Cette fois je suis seule, livrée à moi-même pour reprendre mon destin en main. Des années se sont écoulées sans que je m'aperçoive du temps qui passait et des choix qui m'éloignaient progressivement de mon rêve le plus cher : celui de devenir chanteuse. Je ris en pensant au cliché ambulant que j'incarne, là, tout de suite. Celui de la fille un peu naïve et gauche, s'émerveillant devant la Tour Eiffel scintillante, des rêves de gloire plein la tête et de l'espoir plein le ventre. Digne d'un scénario de teen movie, ceux qu'on a l'habitude de regarder avec Cynthia les vendredis soirs en se gavant de pop-corn. Seulement moi, je ne suis pas l'héroïne chanceuse à qui tout sourit parce que la chance le veut bien, non. Moi je sais que le talent ne suffit pas, je sais que mes chances sont infimes, je sais que je mise tout sur un rêve d'enfant très incertain, je sais que cette décision pourrait changer ma vie à tout jamais ou l'anéantir. Malgré cela, j'ai fait le choix de venir et je me tiens accoudée sur ce pont. C'est à ce point que je veux la décrocher ma lune. Après tout, je m'appelle bien comme elle, Luna.

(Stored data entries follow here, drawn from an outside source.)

(* ===== verification/Wp.v ===== *)
(** * What a party guarantees against any peer

    [wp p Q]: whatever bytes the connection delivers to [p], and whatever call of it
    fails, [p] does not panic, writes nothing but bytes, and any result it returns
    without error satisfies [Q].  The peer is not assumed to follow the protocol.
    [wp_run] relates the judgement to the runs of [Proc]; the other lemmas are its
    rules. *)
From S2P Require Import Prelude Words Bits IO Proc Bufio.

Fixpoint wp {A} (p : proc A) (Q : A → Prop) : Prop :=
  match p with
  | Done (Ok a) => Q a
  | Done (Err _) => True
  | Done (Panic _) => False
  | Recv n k =>
      (∀ bs, length bs = n → bytes_ok bs → wp (k (Ok bs)) Q) ∧ (∀ e, wp (k (Err e)) Q)
  | Send bs k => bytes_ok bs ∧ wp (k (Ok ())) Q ∧ (∀ e, wp (k (Err e)) Q)
  end.

(** The outcome of a call: no panic, and [Q] of what it returns. *)
Definition no_panic {A} (Q : A → Prop) (x : res A) : Prop :=
  match x with Ok a => Q a | Err _ => True | Panic _ => False end.

(** ** Adequacy *)
Lemma bytes_ok_app a b : bytes_ok (a ++ b) ↔ bytes_ok a ∧ bytes_ok b.
Proof. apply Forall_app. Qed.

Lemma read_full_bytes cs final got n bs rest :
  read_full cs final got n = (bs, None, rest) → bytes_ok (concat cs) →
  length bs = n ∧ bytes_ok bs ∧ bytes_ok (concat rest).
Proof.
  revert got n bs rest. induction cs as [|c cs IH]; intros got [|n] bs rest E Hb;
    cbn [read_full concat] in *; simplify_eq; try by repeat split.
  apply bytes_ok_app in Hb as [Hc Hcs]. case_bool_decide as Hl.
  - destruct (read_full cs final (got + length c) (S n - length c)) as [[bs' e] rest'] eqn:E'.
    simplify_eq. destruct (IH _ _ _ _ E' Hcs) as (L & B & R).
    rewrite length_app, bytes_ok_app. split_and!; try done. lia.
  - simplify_eq. cbn [concat]. rewrite bytes_ok_app, length_take.
    split_and!; [lia|by apply Forall_take|by apply Forall_drop|done].
Qed.

Lemma ReadFull_bytes r n bs e r' :
  ReadFull r n = (bs, e, r') → bytes_ok (pending r) →
  bytes_ok (pending r') ∧ (e = None → length bs = n ∧ bytes_ok bs).
Proof.
  unfold ReadFull, pending. destruct (read_full (chunks r) (final r) 0 n) as [[bs' e'] rest] eqn:E.
  intros [= -> -> <-] Hb. cbn [chunks]. destruct e as [e|].
  - split; [|done]. destruct (decide (n ≤ length (concat (chunks r)))%nat) as [Hle|Hgt].
    + destruct (read_full_spec _ (final r) 0 n Hle) as (? & E' & _). congruence.
    + destruct (read_full_short (chunks r) (final r) 0 n) as (? & ? & E'); [lia|].
      rewrite E' in E. by simplify_eq.
  - destruct (read_full_bytes _ _ _ _ _ _ E Hb) as (L & B & R). by split.
Qed.

Lemma Write_bytes w bs e w' :
  Write w bs = (e, w') → bytes_ok bs → bytes_ok (written w) → bytes_ok (written w').
Proof.
  unfold Write. intros E Hb Hw. destruct (faults w (calls w)) as [[e' n]|]; simplify_eq; cbn [written];
    apply bytes_ok_app; split; try done. by apply Forall_take.
Qed.

(** Every run against a connection, however it cuts its bytes and fails. *)
Lemma wp_run {A} (p : proc A) Q r w :
  wp p Q → bytes_ok (pending r) → bytes_ok (written w) →
  let '(x, r', w') := run p r w in no_panic Q x ∧ bytes_ok (pending r') ∧ bytes_ok (written w').
Proof.
  revert r w. induction p as [[a|e|s]|n k IH|bs k IH]; intros r w Hp Hr Hw; cbn [wp run] in *;
    try by repeat split.
  - destruct Hp as [Hok Herr]. destruct (ReadFull r n) as [[bs [e|]] r'] eqn:E;
      destruct (ReadFull_bytes _ _ _ _ _ E Hr) as [Hr' Hb].
    + by apply IH.
    + destruct (Hb eq_refl). apply IH; auto.
  - destruct Hp as (Hb & Hok & Herr). destruct (Write w bs) as [[e|] w'] eqn:E;
      pose proof (Write_bytes _ _ _ _ E Hb Hw); by apply IH.
Qed.

(** ** Rules *)
Section Rules.
Context {A B : Type}.

Lemma wp_mono (p : proc A) (Q R : A → Prop) : wp p Q → (∀ a, Q a → R a) → wp p R.
Proof.
  intros Hp HQR. induction p as [[a|e|s]|n k IH|bs k IH]; cbn [wp] in *; auto.
  - destruct Hp as [H1 H2]. split; intros; apply IH; auto.
  - destruct Hp as (H1 & H2 & H3). split_and!; [done|by apply IH|]. intros; apply IH; auto.
Qed.

Lemma wp_bind (p : proc A) (f : A → proc B) Q : wp p (λ a, wp (f a) Q) → wp (pbind p f) Q.
Proof.
  induction p as [[a|e|s]|n k IH|bs k IH]; cbn [wp pbind]; auto.
  - intros [H1 H2]. split; intros; apply IH; auto.
  - intros (H1 & H2 & H3). split_and!; [done|by apply IH|]. intros; apply IH; auto.
Qed.

Lemma wp_pure (x : res A) Q : no_panic Q x → wp (pure x) Q.
Proof. by destruct x. Qed.

Lemma wp_wrap_err s (p : proc A) Q : wp p Q → wp (wrap_err s p) Q.
Proof.
  induction p as [[a|e|m]|n k IH|bs k IH]; cbn [wp wrap_err]; auto.
  - intros [H1 H2]. split; intros; apply IH; auto.
  - intros (H1 & H2 & H3). split_and!; [done|by apply IH|]. intros; apply IH; auto.
Qed.
End Rules.

Lemma wp_recv n (Q : list Z → Prop) : (∀ bs, length bs = n → bytes_ok bs → Q bs) → wp (recv n) Q.
Proof. intros HQ. by split. Qed.

Lemma wp_send bs (Q : () → Prop) : bytes_ok bs → Q () → wp (send bs) Q.
Proof. intros Hb HQ. by repeat split. Qed.

Lemma wp_try_send bs (Q : option error → Prop) : bytes_ok bs → (∀ e, Q e) → wp (try_send bs) Q.
Proof. intros Hb HQ. split; [done|]. split; [apply HQ|]. intros e. apply HQ. Qed.

Lemma wp_send_int64 n (Q : () → Prop) : Q () → wp (send_int64 n) Q.
Proof. intros HQ. apply wp_send; [apply be_put_bytes_ok|done]. Qed.

Lemma wp_recv_int64 (Q : Z → Prop) : (∀ n, - 2 ^ 63 ≤ n < 2 ^ 63 → Q n) → wp recv_int64 Q.
Proof.
  intros HQ. apply wp_bind, wp_recv. intros bs Hl Hb. apply HQ.
  pose proof (le_get_range (reverse bs) ltac:(by apply Forall_reverse)) as Hr.
  rewrite length_reverse, Hl in Hr. change (le_get (reverse bs)) with (be_get bs) in Hr.
  change (8 * Z.of_nat 8) with 64 in Hr. unfold to_int64.
  destruct (Z.ltb_spec (be_get bs) (2 ^ 63)); lia.
Qed.

Lemma wp_for {T} (I : nat → T → Prop) (f : nat → T → proc T) i n s :
  I i s → (∀ j s, (i ≤ j < i + n)%nat → I j s → wp (f j s) (I (S j))) →
  wp (for_proc f i n s) (I (i + n)%nat).
Proof.
  revert i s. induction n as [|n IH]; intros i s Hi Hstep; cbn [for_proc].
  - by rewrite Nat.add_0_r.
  - apply wp_bind. eapply wp_mono; [apply Hstep; [lia|done]|]. intros s' Hs'.
    rewrite <-Nat.add_succ_comm. apply IH; [done|]. intros j t Hj. apply Hstep. lia.
Qed.

Lemma wp_loop {T} (I : nat → T → Prop) (f : nat → T → proc T) n s (Q : T → Prop) :
  I 0%nat s → (∀ j s, (j < n)%nat → I j s → wp (f j s) (I (S j))) → (∀ s, I n s → Q s) →
  wp (for_proc f 0 n s) Q.
Proof.
  intros Hi Hstep HQ. eapply wp_mono; [apply (wp_for I); [done|]|done].
  intros j t [_ Hj]. by apply Hstep.
Qed.

(** A call that has been evaluated. *)
Lemma wp_Ok {A B} (x : res A) (a : A) (f : A → proc B) Q :
  x = Ok a → wp (f a) Q → wp (pbind (pure x) f) Q.
Proof. by intros ->. Qed.

(** ** Loops and calls that do not talk *)
Lemma no_panic_bind {A B} (P : A → Prop) (Q : B → Prop) x f :
  no_panic P x → (∀ a, P a → no_panic Q (f a)) → no_panic Q (res_bind x f).
Proof. destruct x; cbn [no_panic res_bind]; auto. Qed.

Lemma no_panic_mono {A} (P Q : A → Prop) x : no_panic P x → (∀ a, P a → Q a) → no_panic Q x.
Proof. destruct x; cbn [no_panic]; auto. Qed.

Lemma for_res_no_panic {T} (I : nat → T → Prop) f i n (s : T) :
  I i s → (∀ j s, (i ≤ j < i + n)%nat → I j s → no_panic (I (S j)) (f j s)) →
  no_panic (I (i + n)%nat) (for_res f i n s).
Proof.
  revert i s. induction n as [|n IH]; intros i s Hi Hstep; cbn [for_res].
  - by rewrite Nat.add_0_r.
  - eapply no_panic_bind; [apply Hstep; [lia|done]|]. intros s' Hs'.
    rewrite <-Nat.add_succ_comm. apply IH; [done|]. intros j t Hj. apply Hstep. lia.
Qed.

Lemma wp_call {A B} (P : A → Prop) (x : res A) (f : A → proc B) Q :
  no_panic P x → (∀ a, P a → wp (f a) Q) → wp (pbind (pure x) f) Q.
Proof. intros Hx Hf. apply wp_bind, wp_pure. by eapply no_panic_mono. Qed.

(** ** The buffered writer *)
Lemma wp_Flush b (Q : bufio → Prop) :
  bytes_ok b.1 → (∀ b', bytes_ok b'.1 → Q b') → wp (bufio_Flush b) Q.
Proof.
  destruct b as [buf [e|]]; cbn [fst]; intros Hb HQ; destruct buf as [|x buf]; cbn [bufio_Flush];
    try by apply wp_pure, HQ.
  apply wp_bind, wp_try_send; [done|]. intros [e|]; by apply wp_pure, HQ.
Qed.

Lemma wp_bufio_Write size b p (Q : bufio → Prop) :
  bytes_ok b.1 → bytes_ok p → (∀ b', bytes_ok b'.1 → Q b') → wp (bufio_Write size b p) Q.
Proof.
  destruct b as [buf [e|]]; cbn [fst bufio_Write]; intros Hb Hp HQ; [by apply wp_pure, HQ|].
  set (avail := (size - length buf)%nat). case_decide.
  - apply wp_pure, HQ. by apply bytes_ok_app.
  - apply wp_bind, wp_Flush.
    { apply bytes_ok_app. split; [done|by apply Forall_take]. }
    intros [buf' [e|]] Hb'; cbn [fst] in Hb'; apply wp_pure, HQ; [done|].
    apply bytes_ok_app. split; [done|by apply Forall_drop].
Qed.

Create HintDb wp.
#[export] Hint Resolve be_put_bytes_ok : wp.

Lemma rand_Read_no_panic draw k len :
  no_panic (λ bs, length bs = len ∧ bytes_ok bs) (rand_Read draw k len).
Proof.
  unfold rand_Read. destruct (draw k) as [f|]; [|done].
  split; [apply length_random_bytes|apply random_bytes_ok].
Qed.

Lemma wp_rand_Read {B} draw k len (f : list Z → proc B) Q :
  (∀ bs, length bs = len → bytes_ok bs → wp (f bs) Q) → wp (pbind (pure (rand_Read draw k len)) f) Q.
Proof.
  intros HQ. eapply wp_call; [apply rand_Read_no_panic|]. intros bs [Hl Hb]. by apply HQ.
Qed.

En regardant les lumières danser sur l'eau de la Seine et se flouter sous ma rétine, je me dis ô combien j'aimerais que tout fonctionne cette fois... Plus de dix ans à chanter et jamais une opportunité concrète ne s'est présentée à moi. Pourtant, ce n'est pas faute d'avoir essayé. À quatorze ans, j'ai commencé par poster des covers sur YouTube, pour ensuite faire quelques scènes locales, participer à divers castings et écrire des chansons disponibles sur les plateformes de streaming musical. Après avoir essuyé des centaines de refus de la part de directeurs de casting, labels et maisons de disque, il y a un an, je me suis fait la promesse de tout arrêter. Du moins tout ce qui touchait à la musique. Je venais d'avoir vingt-quatre ans et malgré un parcours scolaire chaotique, il me restait une seule année d'études pour obtenir ma licence en psychologie. Je ne pouvais plus me permettre de perdre du temps avec mes « fantaisies », comme mon père adorait les appeler.

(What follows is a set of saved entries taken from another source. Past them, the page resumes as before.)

(** ** The exchange *)
Lemma sampleRandomOTMessages_spec draw :
  (∀ k, is_Some (draw k)) →
  ∃ ms, sampleRandomOTMessages draw = Ok ms ∧ pairs_ok ms.
Proof.
  intros Hd. unfold sampleRandomOTMessages.
  match goal with |- ∃ ms, for_res ?f _ _ _ = _ ∧ _ =>
    destruct (for_res_invariant (λ i ms, length ms = i ∧ Forall msg_ok ms)
    f 0 baseOTCount []) as (ms & E & Hl & Hf) end.
  - done.
  - intros i ms Hi [Hl Hf].
    destruct (Hd (2 * i)%nat) as [f Hfk]. destruct (Hd (2 * i + 1)%nat) as [g Hg].
    rewrite (rand_Read_random _ _ _ _ Hfk), (rand_Read_random _ _ _ _ Hg). cbn [res_bind].
    eexists. split; [done|]. split.
    { rewrite length_app, Hl. cbn. lia. }
    apply Forall_app. split; [done|]. apply Forall_singleton. unfold msg_ok. cbn [fst snd].
    rewrite !length_random_bytes. auto using random_bytes_ok.
  - exists ms. split; [exact E|done].
Qed.

Lemma byte_matrix_take rows rows' cols x :
  (rows' ≤ rows)%nat → byte_matrix rows cols x → byte_matrix rows' cols (take rows' x).
Proof.
  intros Hle [Hl Hf]. split; [rewrite length_take; lia|]. by apply Forall_take.
Qed.

Lemma lookup_total_take (x : list (list Z)) k b : (b < k)%nat → take k x !!! b = x !!! b.
Proof. intros. rewrite !list_lookup_total_alt. by rewrite lookup_take_lt. Qed.

Lemma go_prefix_rows (x : list (list Z)) rows cols n :
  byte_matrix rows cols x → 0 ≤ n → (Z.to_nat n ≤ rows)%nat → go_prefix x n = Ok (take (Z.to_nat n) x).
Proof. intros [Hl _] Hn Hle. apply go_prefix_Ok. lia. Qed.

(** [Encode] at a row of the key. *)
Lemma Encode_rows `{CoresLaws, ByteOpsLaws} k rows b code :
  choices_ok (secret k) → byte_matrix rows 64 (oprfKeys k) → (b < rows)%nat →
  length code = 64%nat → bytes_ok code →
  Encode k (Z.of_nat b) code =
    Ok (zip_with Z.lxor (zip_with Z.land code (secret k)) (oprfKeys k !!! b)).
Proof.
  intros [Ls Bs] Hk Hb Lc Bc. unfold Encode.
  rewrite (index_row _ _ _ b Hk) by done. cbn [res_bind].
  destruct (byte_matrix_row _ _ _ b Hk Hb) as (_ & Lk & Bk).
  apply (ConcurrentDoubleBitOp_spec Z.land Z.lxor);
    [apply AndXor_Ok|apply GOMAXPROCS_pos|apply interleave_all|done|done|done|lia|lia].
Qed.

Mais voilà, le destin en a décidé tout autrement. En juin dernier, en dépit de ma licence en poche, je n'ai pas obtenu de place en master pour poursuivre mon cursus. J'étais tellement déprimée à l'idée de rater une fois de plus le train de ma vie que mon cerveau a eu besoin d'extérioriser ces émotions de la manière la plus saine pour lui. Les idées ont alors commencé à fuser dans tous les sens et j'ai rompu la promesse que je m'étais faite un an auparavant. J'ai passé l'été enfermée chez moi à écrire et à chanter. Voilà comment est né mon projet d'album. Chassez le naturel, il revient au galop, n'est-ce pas ce que l'on dit ? Maintenant j'en suis certaine, cette passion coule dans mes veines, elle est mon poison comme l'essence qui me permet d'avancer. Je l'aime autant que je la déteste pour tous ces moments euphorisants et ces colères électriques teintées de frustration.

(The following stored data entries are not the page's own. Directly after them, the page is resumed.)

(* ===== verification/Kkrt.v ===== *)
(** * pkg/kkrtpsi: the KKRT protocol

    sender.go, receiver.go and kkrtpsi.go: the stages of both parties, composed
    with the OPRF and the cuckoo table, over the exchange semantics of [Proc]. *)
From stdpp Require Import relations.
From S2P Require Import Prelude Words Bits BitVect BitMatrix Hash Cuckoo IO Proc Bufio Crypto OT Oprf.

(** ** kkrtpsi.go *)

(** [EncodingsWrite] and [EncodingsRead]: [Nhash] big-endian words. *)
Definition encodings_bytes (u : list Z) : list Z := concat (be_put 8 <$> u).
Definition encodings_of (bs : list Z) : list Z :=
  (λ i, be_get (slice bs (8 * i) (8 * i + 8))) <$> seq 0 Nhash.

(** The candidate buckets of an identifier and its codes. *)
Record inputToOprfEncode := { prcEncoded : list (list Z); bucketIdx : list Z }.

Section Kkrt.
Context `{Blake3, Cores, ByteOps, CodeOps, MetroHash, FloatConv}.

(** The loop of [encodeAndHash] from hash index [hIdx] on. *)
Fixpoint encode_hash_from (oprfKeys : Key) (hasher : metro64) (prc : list (list Z)) (hIdx : Z)
    (bs : list Z) : res (list Z) :=
  match bs with
  | [] => Ok []
  | b :: bs =>
      let! p := index prc hIdx in
      let! enc := Encode oprfKeys b p in
      let! hashes := encode_hash_from oprfKeys hasher prc (hIdx + 1) bs in
      Ok (Hash64 hasher enc :: hashes)
  end.

Definition encodeAndHash (input : inputToOprfEncode) (oprfKeys : Key) (hasher : metro64)
    : res (list Z) :=
  encode_hash_from oprfKeys hasher (prcEncoded input) 0 (bucketIdx input).

(** ** sender.go *)

(** The zero value of an entry of [inputs]: nil codes, buckets 0. *)
Definition zero_input : inputToOprfEncode :=
  {| prcEncoded := replicate Nhash []; bucketIdx := replicate Nhash 0 |}.

Definition input_of (aesBlock : list Z) (cuckooHasher : CuckooHasher) (id : list Z)
    : inputToOprfEncode :=
  {| prcEncoded := (λ hIdx, PseudorandomCode aesBlock id (Z.of_nat hIdx)) <$> seq 0 Nhash;
     bucketIdx := BucketIndices cuckooHasher id |}.

(** [for id := range identifiers { ...; result.inputs[i] = ...; i++ }]. *)
Fixpoint fill_inputs (aesBlock : list Z) (cuckooHasher : CuckooHasher) (i : Z)
    (identifiers : list (list Z)) (inputs : list inputToOprfEncode)
    : res (list inputToOprfEncode) :=
  match identifiers with
  | [] => Ok inputs
  | id :: ids =>
      let! inputs := store inputs i (input_of aesBlock cuckooHasher id) in
      fill_inputs aesBlock cuckooHasher (i + 1) ids inputs
  end.

(** The thread of stage 1: the inputs and the hasher it sends to stage 3. *)
Definition stage1_thread (n remoteN : Z) (seeds : list (list Z)) (aesBlock : list Z)
    (identifiers : list (list Z)) : res (list inputToOprfEncode * metro64) :=
  let! cuckooHasher := NewCuckooHasher (wrap 64 remoteN) seeds in
  if n <? 0 then Panic "makeslice: len out of range"
  else
    let! inputs := fill_inputs aesBlock cuckooHasher 0 identifiers
                     (replicate (Z.to_nat n) zero_input) in
    let! hasher := GetHasher cuckooHasher in
    Ok (inputs, hasher).

(** Stage 1: the seeds, the size of the receiver and the AES key.  [draw k] is the
    [k]-th filling of a slice by [rand.Read]. *)
Definition sender_stage1 (draw : nat → option (nat → Z))
    : proc (list (list Z) * Z * list Z * Z) :=
  let* seeds := for_proc (λ i seeds,
      let* seed := pure (rand_Read draw i SaltLength) in
      let* _ := send seed in
      pure (Ok (seeds ++ [seed]))) 0 Nhash [] in
  let* remoteN := recv_int64 in
  let* secretKey := pure (rand_Read draw Nhash BlockSize) in
  let* _ := send secretKey in
  let oprfInputSize := to_int (scale_by_Factor remoteN) in
  let oprfInputSize := if 1 >? oprfInputSize then 1 else oprfInputSize in
  let* aesBlock := pure (aes_NewCipher secretKey) in
  pure (Ok (seeds, remoteN, aesBlock, oprfInputSize)).

(** A run of consecutive inputs, encoded and hashed. *)
Fixpoint encode_inputs (key : Key) (hasher : metro64) (inputs : list inputToOprfEncode)
    : res (list (list Z)) :=
  match inputs with
  | [] => Ok []
  | input :: inputs =>
      let! h := encodeAndHash input key hasher in
      let! hs := encode_inputs key hasher inputs in
      Ok (h :: hs)
  end.

Definition batch_size : nat := 2048.

(** The first inputs of the batches of the workers, and of the extra worker when
    some work is left, as ranges of [inputs]. *)
Definition batch_ranges (nWorkers len : nat) : list (nat * nat) :=
  let nBatches := (len / batch_size)%nat in
  let workerResp := (nBatches / nWorkers)%nat in
  let workLeft := (len - workerResp * nWorkers * batch_size)%nat in
  (seq 0 nWorkers ≫= λ w, (λ batchNumber,
      let step := ((w * workerResp + batchNumber) * batch_size)%nat in
      (step, step + batch_size)%nat) <$> seq 0 workerResp) ++
  (if decide (workLeft = 0)%nat then [] else [((len - workLeft)%nat, len)]).

(** The batches in the order in which they arrive at the writer's channel. *)
Fixpoint encode_batches (key : Key) (hasher : metro64) (inputs : list inputToOprfEncode)
    (ranges : list (nat * nat)) : res (list (list (list Z))) :=
  match ranges with
  | [] => Ok []
  | (lo, hi) :: ranges =>
      let! part := go_slice inputs lo hi in
      let! b := encode_inputs key hasher part in
      let! bs := encode_batches key hasher inputs ranges in
      Ok (b :: bs)
  end.

(** The size of the buffer of stage 3's writer. *)
Definition buffer_size : nat := 1024 * 64.

(** The encodings of one batch; the error of [EncodingsWrite] ends the stage,
    after the deferred [Flush]. *)
Fixpoint write_batch (batch : list (list Z)) (b : bufio) : proc bufio :=
  match batch with
  | [] => pure (Ok b)
  | hashedEncodings :: batch =>
      let* b := bufio_Write buffer_size b (encodings_bytes hashedEncodings) in
      match b.2 with
      | Some _ => pure (Ok b)
      | None => write_batch batch b
      end
  end.

(** The loop of the writer's goroutine.  [sent] counts to [len(inputs)], then the
    channel is closed: a batch that comes later panics in its worker, and if the
    batches end before, the writer waits for ever. *)
Fixpoint write_batches (total sent : nat) (batches : list (list (list Z))) (b : bufio)
    : proc bufio :=
  if decide (sent = total)
  then match batches with
       | [] => pure (Ok b)
       | _ => pure (Panic "send on closed channel")
       end
  else match batches with
       | [] => pure (Panic "all goroutines are asleep")
       | batch :: batches =>
           let* b := write_batch batch b in
           match b.2 with
           | Some _ => pure (Ok b)
           | None => write_batches total (sent + length batch) batches b
           end
       end.

(** The deferred [Flush] runs last; its error is dropped. *)
Definition writer (total : nat) (batches : list (list (list Z))) : proc unit :=
  let* b := write_batches total 0 batches ([], None) in
  let* _ := bufio_Flush b in
  match b.2 with
  | Some e => pure (Err (Wrapped "stage3" e))
  | None => pure (Ok ())
  end.

Definition sender_stage3 (n : Z) (oprfKey : Key)
    (message : res (list inputToOprfEncode * metro64)) : proc unit :=
  let* _ := send_int64 n in
  let* ' (inputs, hasher) := pure message in
  let* batches := pure (encode_batches oprfKey hasher inputs
                    (interleave 2 (batch_ranges GOMAXPROCS (length inputs)))) in
  writer (length inputs) batches.

(** [Send].  [oprf_of m] is the [OPRF] for [m] encodings. *)
Definition kkrt_Send (oprf_of : Z → OPRF) (draw drawOPRF : nat → option (nat → Z))
    (n : Z) (identifiers : list (list Z)) : proc unit :=
  let* ' (seeds, remoteN, aesBlock, oprfInputSize) := sender_stage1 draw in
  let* oprfKey := oprf_Send (oprf_of oprfInputSize) drawOPRF in
  sender_stage3 n oprfKey (stage1_thread n remoteN seeds aesBlock identifiers).

(** ** receiver.go *)
(** [rb] and [picks] are the draws of [NewCuckoo] and of the evictions. *)
Definition receiver_stage1 (rb : option (list Z)) (picks : nat → nat → Z) (n : Z) (identifiers : list (list Z))
    : proc (Cuckoo * list Z) :=
  let* seeds := for_proc (λ _ seeds,
      let* seed := wrap_err "stage1" (recv SaltLength) in
      pure (Ok (seeds ++ [seed]))) 0 Nhash [] in
  let* _ := send_int64 n in
  let* table := pure (NewCuckoo rb (wrap 64 n) seeds) in
  let* ' (e, table) := pure (insert_all picks 0 table identifiers) in
  let* _ := pure (match e with Some e => Err e | None => Ok () end) in
  let* secretKey := wrap_err "stage1" (recv 16) in
  pure (Ok (table, secretKey)).

(** The loop over the hashes of one remote identifier, from hash index [hashIdx]. *)
Fixpoint intersect_hashes (table : Cuckoo) (hashIdx : Z) (remoteEncoding : list Z)
    (st : list (gmap Z Z) * list (list Z)) : res (list (gmap Z Z) * list (list Z)) :=
  match remoteEncoding with
  | [] => Ok st
  | remoteHash :: rest =>
      let '(oprfOutput, intersection) := st in
      let! mp := index oprfOutput hashIdx in
      match mp !! remoteHash with
      | None => intersect_hashes table (hashIdx + 1) rest st
      | Some idx =>
          let! ' (id, _) := GetItemWithHash table idx in
          if bool_decide (id = []) then Err (ErrMsg "failed to retrieve item")
          else
            let! oprfOutput := store oprfOutput hashIdx (delete remoteHash mp) in
            intersect_hashes table (hashIdx + 1) rest (oprfOutput, intersection ++ [id])
      end
  end.

Definition receiver_stage3 (table : Cuckoo) (oprfOutput : list (gmap Z Z)) : proc (list (list Z)) :=
  let* remoteN := recv_int64 in
  let* ' (_, intersection) := for_proc (λ _ st,
      let* bs := recv (8 * Nhash) in
      pure (intersect_hashes table 0 (encodings_of bs) st)) 0 (Z.to_nat remoteN) (oprfOutput, []) in
  pure (Ok intersection).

J'ai fini par expliquer à ma mère que je ne pourrai plus aller à l'encontre de mes désirs. J'avais essayé et voilà où ça m'avait menée : au point de départ. Elle a naturellement essayé de me raisonner durant tout le mois d'août en me montrant des annonces de services civiques et de CDD d'un an, insistant sur le fait que ça m'aiderait à « remplir mon dossier » pour retenter ma chance l'année prochaine... En vain. Je suis très têtue et elle le sait. Je refuse de perdre une année supplémentaire dans un quotidien banal et routinier qui me mènera à une vie qui ne m'épanouira jamais. Certes, les cours de psychologie étaient intéressants à la fac, mais pas autant que mon micro. Je n'ai jamais réellement souhaité devenir psychologue. J'aimais simplement la situation confortable que m'octroyait le fait de rentrer dans le moule pour une fois dans ma vie. Depuis petite, j'ai la sensation d'être faite pour briller, à l'instar de cette tour devant moi ou du personnage principal d'un de ces films. Je réalise à quel point c'est prétentieux mais je n'ai plus le temps pour la modestie. C'est pour ça que je suis ici. Pour stimuler ma motivation, je me répète ce discours interne en boucle depuis mon départ de la gare.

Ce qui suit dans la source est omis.